Designing Coiled Coils for Heterochiral Complexation to Enhance Binding and Enzymatic Stability.

Coiled coils, commonly found in native proteins, are helical motifs important for mediating intermolecular interactions. While coiled coils are attractive for use in new therapies and biomaterials, the lack of enzymatic stability of naturally occurring l-peptides may limit their implementation in biological environments. d-peptides are of interest for biomedical applications as they are resistant to enzymatic degradation and recent reports indicate that stereochemistry-driven interactions, achieved by blending d- and l-peptides, yield access to a greater range of binding affinities and a resistance to enzymatic degradation compared to l-peptides alone.
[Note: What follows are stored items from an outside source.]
(** ** Only verified diffs are shown *)
Definition hide_unverified (s : Suggestion) : Suggestion :=
  {| sg_description := sg_description s; sg_file := sg_file s;
     sg_patch := if sg_patch_verified s then sg_patch s else None;
     sg_source := sg_source s; sg_patch_verified := sg_patch_verified s |}.
Definition with_hidden (d : Diagnosis) : Diagnosis :=
  {| dg_summary := dg_summary d; dg_root_cause := dg_root_cause d;
     dg_confidence := dg_confidence d; dg_evidence := dg_evidence d;
     dg_suggestions := map hide_unverified (dg_suggestions d);
     dg_conflicts := dg_conflicts d; dg_notes := dg_notes d |}.

Lemma suggestions_hidden head i ss :
  suggestions_from head i (map hide_unverified ss) = suggestions_from head i ss.
Proof.
  revert i. induction ss as [|s ss IH]; intros i; [done|]. cbn [map suggestions_from].
  rewrite IH. f_equal. unfold suggestion_sections, hide_unverified; cbn.
  destruct (sg_patch_verified s); [done|]. f_equal. by destruct (sg_patch s) as [[|]|].
Qed.

(** The published body is the same as if every diff that verification has not marked
    verified were absent: an unverified diff never reaches GitHub. *)
Theorem render_hides_unverified (percent : Q -> str) (run_id : Z) (c : Classification)
    (d : Diagnosis) (fs : list RelatedFile) (url : str) (trust : TrustLevel)
    (b h : option str) :
  render_github_diagnosis percent run_id c d fs url trust b h
  = render_github_diagnosis percent run_id c (with_hidden d) fs url trust b h.
Proof.
  unfold render_github_diagnosis, github_document, suggestions_sections, summary_sections,
    cause_sections, with_hidden. cbn [dg_suggestions dg_summary dg_confidence dg_root_cause
    dg_evidence dg_conflicts dg_notes]. rewrite suggestions_hidden.
  by destruct (dg_suggestions d).
Qed.
(* ===== verification/StoreFacts.v ===== *)
(** * Properties of the store

    Operations as data ([store_op], [run_op]), the fencing of superseded attempts, the
    invariant of reachable databases, and the specifications of the attempt life cycle
    and the follow-up resolution. *)

From Stdlib Require Import QArith.
From stdpp Require Import base list gmap strings numbers sorting.
From S2P Require Import Prelude Models Store.

Set Default Proof Using "Type".

Section store_facts.
Context {DL : Dialect}.
Open Scope prog_scope.

(** ** Operations *)

Inductive store_op :=
| OpCreate (r : AnalysisRecord)
| OpFollowup (now : Z) (f : FollowupRun)
| OpUpdate (now run_id : Z) (status : AnalysisStatus) (v : AnalysisUpdate)
           (error : option str) (token : option str)
| OpBegin (now run_id : Z) (token : option str)
| OpFinish (now run_id started_at : Z) (status : AnalysisStatus) (token : option str)
| OpStage (now run_id : Z) (stage : AnalysisStage) (status : StageStatus)
          (error : option str) (token : option str)
| OpFeedback (now run_id : Z) (q : FeedbackRequest) (ids : option (list Z))
| OpDelete (run_id : Z)
| OpUser (now : Z) (user : GitHubUser)
| OpInstallations (now user : Z) (l : list GitHubInstallation)
| OpSession (now : Z) (hash : str) (user : Z) (token : str) (expires_at : Z)
| OpEndSession (hash : str)
| OpSessionToken (hash token : str).

Definition ignore {A} (m : M Database A) : M Database unit := m ;;; Mret tt.

Definition run_op (op : store_op) : M Database unit :=
  match op with
  | OpCreate r => ignore (create_if_absent r)
  | OpFollowup now f => ignore (record_followup_run now f)
  | OpUpdate now run_id status v error token => update now run_id status v error token
  | OpBegin now run_id token => ignore (begin_analysis now run_id token)
  | OpFinish now run_id started status token =>
    ignore (finish_analysis now run_id started status token)
  | OpStage now run_id stage status error token =>
    record_stage now run_id stage status error token
  | OpFeedback now run_id q ids => ignore (save_feedback now run_id q ids)
  | OpDelete run_id => delete_analysis run_id
  | OpUser now user => upsert_github_user now user
  | OpInstallations now user l => replace_user_installations now user l
  | OpSession now hash user token expires => create_auth_session now hash user token expires
  | OpEndSession hash => delete_auth_session hash
  | OpSessionToken hash token => update_auth_session_token hash token
  end.
Definition step (db : Database) (op : store_op) : Database := snd (run_op op db).
Definition exec (ops : list store_op) (db : Database) : Database := fold_left step ops db.

(** ** What each operation does to the table of analyses *)

Lemma update_where_run run_id cond f db :
  update_where run_id cond f db
  = match db_analyses db !! run_id with
    | Some row =>
      if cond row then (Ok 1%nat, with_analyses db (<[run_id := f row]> (db_analyses db)))
      else (Ok 0%nat, db)
    | None => (Ok 0%nat, db)
    end.
Proof. done. Qed.

(** The effect of an operation on one row. *)
Definition row_step (op : store_op) (run_id : Z) (old new : option AnalysisRow) : Prop :=
  new = old \/
  match op with
  | OpCreate r => run_id = ar_run_id r /\ old = None /\ new = Some (row_of r)
  | OpFollowup now f => exists row, old = Some row /\ is_candidate f row = true
      /\ new = Some (resolve_row now (followup_resolution f row) row)
  | OpUpdate now id status v error token => id = run_id /\ exists row, old = Some row
      /\ fence token row = true /\ new = Some (update_row now status v error row)
  | OpBegin now id token => id = run_id /\ exists row wait, old = Some row
      /\ startable token row = true /\ new = Some (begin_row now wait token row)
  | OpFinish now id started status token => id = run_id /\ exists row latency, old = Some row
      /\ fence token row = true /\ new = Some (finish_row now started latency status row)
  | OpDelete id => id = run_id /\ new = None
  | _ => False
  end.

(** Every row is stored under its run id. *)
Definition keys_ok (db : Database) : Prop :=
  forall k row, db_analyses db !! k = Some row -> id_run_id (an_identity row) = k.

Lemma rows_lookup db row : keys_ok db ->
  In row (rows db) <-> db_analyses db !! id_run_id (an_identity row) = Some row.
Proof.
  intros Hk. unfold rows. rewrite in_map_iff. split.
  - intros ([k row'] & <- & Hin). apply list_elem_of_In, elem_of_map_to_list in Hin.
    cbn. by rewrite (Hk _ _ Hin).
  - intros H. exists (id_run_id (an_identity row), row). split; [done|].
    by apply list_elem_of_In, elem_of_map_to_list.
Qed.

Lemma followup_candidate_In f db row :
  followup_candidate f db = Some row -> In row (rows db) /\ is_candidate f row = true.
Proof.
  unfold followup_candidate. intros H.
  assert (Hin : row ∈ py_sorted candidate_leb (List.filter (is_candidate f) (rows db))).
  { destruct (py_sorted _ _); [done|]. injection H as ->. by left. }
  rewrite py_sorted_perm in Hin. by apply list_elem_of_In, List.filter_In in Hin.
Qed.

Lemma lookup_insert_cases {A} (m : gmap Z A) k k' x :
  <[k := x]> m !! k' = if decide (k = k') then Some x else m !! k'.
Proof. case_decide; [subst; apply lookup_insert_eq|by apply lookup_insert_ne]. Qed.

Lemma insert_installations_frame now user l db o db' :
  insert_installations now user l db = (o, db') ->
  exists inst, db' = with_installations db inst.
Proof.
  revert db. induction l as [|i l IH]; intros db E; cbn in E.
  - injection E as _ <-. exists (db_installations db). by destruct db.
  - destruct (_ || _)%bool.
    + injection E as _ <-. exists (db_installations db). by destruct db.
    + apply IH in E as (inst & ->). by exists inst.
Qed.

Lemma step_row op db k : keys_ok db ->
  row_step op k (db_analyses db !! k) (db_analyses (step db op) !! k).
Proof.
  intros Hk. unfold step, run_op, row_step.
  destruct op.
  - unfold ignore, create_if_absent, transaction, insert_analysis, Mbind, Mtry, Mret, Mraise.
    destruct (db_analyses db !! ar_run_id r) eqn:E; [by left|].
    destruct (delivery_taken _ _); [by left|]. cbn.
    rewrite lookup_insert_cases. case_decide; [subst; right; auto|by left].
  - unfold ignore, record_followup_run. destruct (negb _); [by left|].
    destruct (_ && _)%bool; [by left|]. unfold transaction, Mbind, Mget.
    destruct (followup_candidate f db) as [row|] eqn:E; [|by left].
    apply followup_candidate_In in E as [Hin Hc]. apply (rows_lookup db row Hk) in Hin.
    rewrite update_where_run, Hin. destruct (unresolved_or_same_run_retry _ _); [|by left].
    cbn. rewrite lookup_insert_cases. case_decide; [|by left].
    subst k. right. eauto.
  - unfold update, transaction, Mbind. rewrite update_where_run.
    destruct (db_analyses db !! run_id) as [row|] eqn:E; [destruct (fence token row) eqn:Ef|].
    + unfold _require_current_attempt. destruct token; cbn;
        (rewrite lookup_insert_cases; case_decide; [subst; right; split; [done|]; eauto|by left]).
    + unfold _require_current_attempt. destruct token; by left.
    + unfold _require_current_attempt. destruct token; by left.
  - unfold ignore, begin_analysis, transaction, Mbind, Mget.
    destruct (db_analyses db !! run_id) as [row|] eqn:E; [|by left].
    rewrite update_where_run, E. destruct (startable token row) eqn:Es.
    + unfold _require_current_attempt, Mwhen. destruct token; cbn;
        (rewrite lookup_insert_cases; case_decide; [subst; right; split; [done|]; eauto|by left]).
    + destruct token; [by left|done].
  - unfold ignore, finish_analysis, transaction, Mbind, Mget.
    destruct (db_analyses db !! run_id) as [row|] eqn:E; [|by left].
    rewrite update_where_run, E. destruct (fence token row) eqn:Es.
    + unfold _require_current_attempt. destruct token; cbn;
        (rewrite lookup_insert_cases; case_decide; [subst; right; split; [done|]; eauto|by left]).
    + destruct token; [by left|done].
  - left. unfold record_stage, transaction, Mbind, Mget, insert_event, Mret. cbn.
    repeat case_match; by simplify_eq.
  - left. unfold ignore, save_feedback, transaction, Mbind. repeat case_match; by simplify_eq.
  - unfold delete_analysis. destruct fk_enforced; cbn;
      (destruct (decide (run_id = k)) as [->|Hne];
       [right; split; [done|apply lookup_delete_eq]|left; by apply lookup_delete_ne]).
  - by left.
  - left. unfold replace_user_installations, transaction, Mbind, Mmodify.
    destruct (insert_installations now user l _) as [[[]|e] db'] eqn:E; [|done].
    apply insert_installations_frame in E as (inst & ->). done.
  - left. unfold create_auth_session. by destruct (_ || _)%bool.
  - by left.
  - by left.
Qed.

Lemma step_keys_ok op db : keys_ok db -> keys_ok (step db op).
Proof.
  intros Hk k row H. pose proof (step_row op db k Hk) as [Heq|Hs]; [rewrite Heq in H; by apply Hk|].
  rewrite H in Hs. destruct op; try done.
  - destruct Hs as (-> & _ & [= ->]). done.
  - destruct Hs as (old & Ho & _ & [= ->]). cbn. by apply Hk.
  - destruct Hs as (_ & old & Ho & _ & [= ->]). cbn. by apply Hk.
  - destruct Hs as (_ & old & w & Ho & _ & [= ->]). cbn. by apply Hk.
  - destruct Hs as (_ & old & w & Ho & _ & [= ->]). cbn. by apply Hk.
  - by destruct Hs.
Qed.
Lemma empty_keys_ok : keys_ok empty_database.
Proof. intros k row H. done. Qed.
To our knowledge, this effect has not been studied in coiled coils. Here, we investigate the effects of blending heterochiral E/K coiled coils, which are a set of coiled coils widely used in biomaterials. We found that we needed to redesign the coiled coils from a repeating pattern of seven amino acids (heptad) to a repeating pattern of 11 amino acids (hendecad) to make them more amenable to heterochiral complex formation. The redesigned hendecad coiled coils form both homochiral and heterochiral complexes, where the heterochiral complexes have stronger heats of binding between the constituent peptides and are more enzymatically stable than the analogous homochiral complexes. Our results highlight the ability to design peptides to make them amenable to heterochiral complexation, so as to achieve desirable properties like increased enzymatic stability and stronger binding. Looking forward, understanding how to engineer peptides to utilize stereochemistry as a materials design tool will be important to the development of next-generation therapeutics and biomaterials.